[ovs-dev] [PATCH ovn 2/2] ovn-controller: Cache logical flow expr tree for each lflow.
Numan Siddique
numans at ovn.org
Tue Jan 21 14:02:32 UTC 2020
On Tue, Jan 21, 2020 at 2:03 PM Han Zhou <zhouhan at gmail.com> wrote:
>
> On Thu, Jan 9, 2020 at 9:37 AM <numans at ovn.org> wrote:
> >
> > From: Numan Siddique <numans at ovn.org>
> >
> > This patch caches the logical flow expr tree for each logical flow. This
> > cache is stored as an hashmap in the output_flow engine data. When a
> logical
> > flow is deleted, the expr tree for that lflow is deleted in the
> > flow_output_sb_logical_flow_handler().
> >
> > Below are the details of the OVN resource in my setup
> >
> > No of logical switches - 49
> > No of logical ports - 1191
> > No of logical routers - 7
> > No of logical ports - 51
> > No of ACLs - 1221
> > No of Logical flows - 664736
> >
> > On a chassis hosting 7 distributed router ports and around 1090
> > port bindings, the no of OVS rules was 921162.
> >
> > Without this patch, the function add_logical_flows() took ~15 seconds.

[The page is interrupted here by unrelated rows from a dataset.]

(* ===== verification/Boot.v ===== *)
(** * The memory part of the kernel's start-up (kernel/src/kernel.c)

    [mem_init] reads the memory map the boot loader left, sizes the frame
    allocator by it, frees the usable regions, reserves the kernel's first
    4 MiB and counts; [protect] is the loop kinit runs over the kernel's text
    and its constants to make their pages read-only. *)
From S2P Require Import Prelude Mem Pmm Heap Vmm.

Definition MULTIBOOT_MEMORY_AVAILABLE : Z := 1.
Definition MULTIBOOT_MEMORY_ACPI_RECLAIMABLE : Z := 3.

(** The fields of [multiboot_memory_map_t] the code reads; an entry is 24
    bytes: size (4), addr (8), len (8), type (4). *)
Record mmap_entry := Entry {
  addr : Z;
  len : Z;
  type : Z;
}.

Definition load64 (m : mem) (a : Z) : Z := load32 m a + 2 ^ 32 * load32 m (a + 4).
Definition read_entry (m : mem) (p : Z) : mmap_entry := Entry (load64 m (p + 4)) (load64 m (p + 12)) (load32 m (p + 20)).

(** The two [continue]s both loops begin with: memory above 4 GiB, and an
    entry after the first that says it starts at 0. *)
Definition ignored (i : Z) (e : mmap_entry) : bool :=
  (0 <? Z.shiftr (addr e) 32) || (0 <? Z.shiftr (len e) 32) || (0 <? i) && (addr e =? 0).

Definition usable (e : mmap_entry) : bool :=
  (type e =? MULTIBOOT_MEMORY_AVAILABLE) || (type e =? MULTIBOOT_MEMORY_ACPI_RECLAIMABLE).

(** [for(unsigned i = 0; i < mmap_length; i += sizeof(multiboot_memory_map_t))] *)
Definition mmap_step {S} (m : mem) (mmap_addr mmap_length : Z) (body : Z -> mmap_entry -> S -> S) '(i, s) : outcome (Z * S + S) :=
  if i <? mmap_length then Ret (inl (u32 (i + 24), body i (read_entry m (mmap_addr + i)) s)) else Ret (inr s).
Definition over_mmap {S} (m : mem) (mmap_addr mmap_length : Z) (body : Z -> mmap_entry -> S -> S) (s : S) : outcome S :=
  while (mmap_step m mmap_addr mmap_length body) (0, s).

Definition add_length (i : Z) (e : mmap_entry) (memsize : Z) : Z := if ignored i e then memsize else u32 (memsize + len e).
Definition free_region (i : Z) (e : mmap_entry) (p : pmm) : pmm :=
  if ignored i e then p else if negb (usable e) then p else pmmngr_init_region p (u32 (addr e)) (u32 (len e)).

Definition mem_init (m : mem) (s : vm) (kernel_pd_data mmap_addr mmap_length : Z) : outcome vm :=
  memsize ← over_mmap m mmap_addr mmap_length add_length 0;
  p ← over_mmap m mmap_addr mmap_length free_region (pmmngr_init memsize);
  let p := pmmngr_deinit_region p 0 (4 * 1024 * 1024) in
  Ret (vmmngr_init (set_frames s (pmmngr_update_usage p)) kernel_pd_data).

> > And with this patch it took ~10 seconds. There is a good 34% improvement
> > in logical flow processing.
>
> Great improvement! Thanks Numan. Please see my comments below.
>
Thanks for the review. v3 is on its way. PSB for few comments.
> >
> > Signed-off-by: Numan Siddique <numans at ovn.org>
> > ---
> > controller/lflow.c | 182 ++++++++++++++++++++++++++----------
> > controller/lflow.h | 9 +-
> > controller/ovn-controller.c | 17 +++-
> > 3 files changed, 154 insertions(+), 54 deletions(-)
> >
> > diff --git a/controller/lflow.c b/controller/lflow.c
> > index 93ec53a1c..be46f0661 100644
> > --- a/controller/lflow.c
> > +++ b/controller/lflow.c
> > @@ -79,7 +79,9 @@ static bool consider_logical_flow(
> > struct ovn_extend_table *group_table,
> > struct ovn_extend_table *meter_table,
> > struct lflow_resource_ref *lfrr,
> > - uint32_t *conj_id_ofs);
> > + uint32_t *conj_id_ofs,
> > + struct hmap *lflow_expr_cache,
> > + bool delete_expr_from_cache);
>
> It was a convention that output args are at the end of the list (Ben took a
> lot of effort to make it this way when we were implementing incremental
> processing), so it would be better to move the last one
> "delete_expr_from_cache" to the position before ovn_desired_flow_table.
Ack.
>
> >
> > static bool
> > lookup_port_cb(const void *aux_, const char *port_name, unsigned int
> *portp)
> > @@ -255,6 +257,59 @@ lflow_resource_destroy_lflow(struct
> lflow_resource_ref *lfrr,
> > free(lfrn);
> > }
> >
> > +struct lflow_expr {
> > + struct hmap_node node;
> > + struct uuid lflow_uuid; /* key */
> > + struct expr *expr;
> > + char *lflow_match;
> > +};
> > +
> > +static void
> > +lflow_expr_add(struct hmap *lflow_expr_cache,
> > + const struct sbrec_logical_flow *lflow,
> > + struct expr *lflow_expr)
> > +{
> > + struct lflow_expr *le = xmalloc(sizeof *le);
> > + le->lflow_uuid = lflow->header_.uuid;
> > + le->expr = lflow_expr;
> > + le->lflow_match = xstrdup(lflow->match);
> > + hmap_insert(lflow_expr_cache, &le->node, uuid_hash(&le->lflow_uuid));
> > +}
> > +
> > +static struct lflow_expr *
> > +lflow_expr_get(struct hmap *lflow_expr_cache,
> > + const struct sbrec_logical_flow *lflow)
> > +{
> > + struct lflow_expr *le;
> > + size_t hash = uuid_hash(&lflow->header_.uuid);
> > + HMAP_FOR_EACH_WITH_HASH (le, node, hash, lflow_expr_cache) {
> > + if (!strcmp(lflow->match, le->lflow_match)) {
>
> I think here we should compare lflow uuid first to make sure we found the
> original lflow, and then compare lflow_match to make sure the match didn't
> change. If the lflow uuid matched but match string changed, it means the
> cache is no longer valid and we should delete it from the cache.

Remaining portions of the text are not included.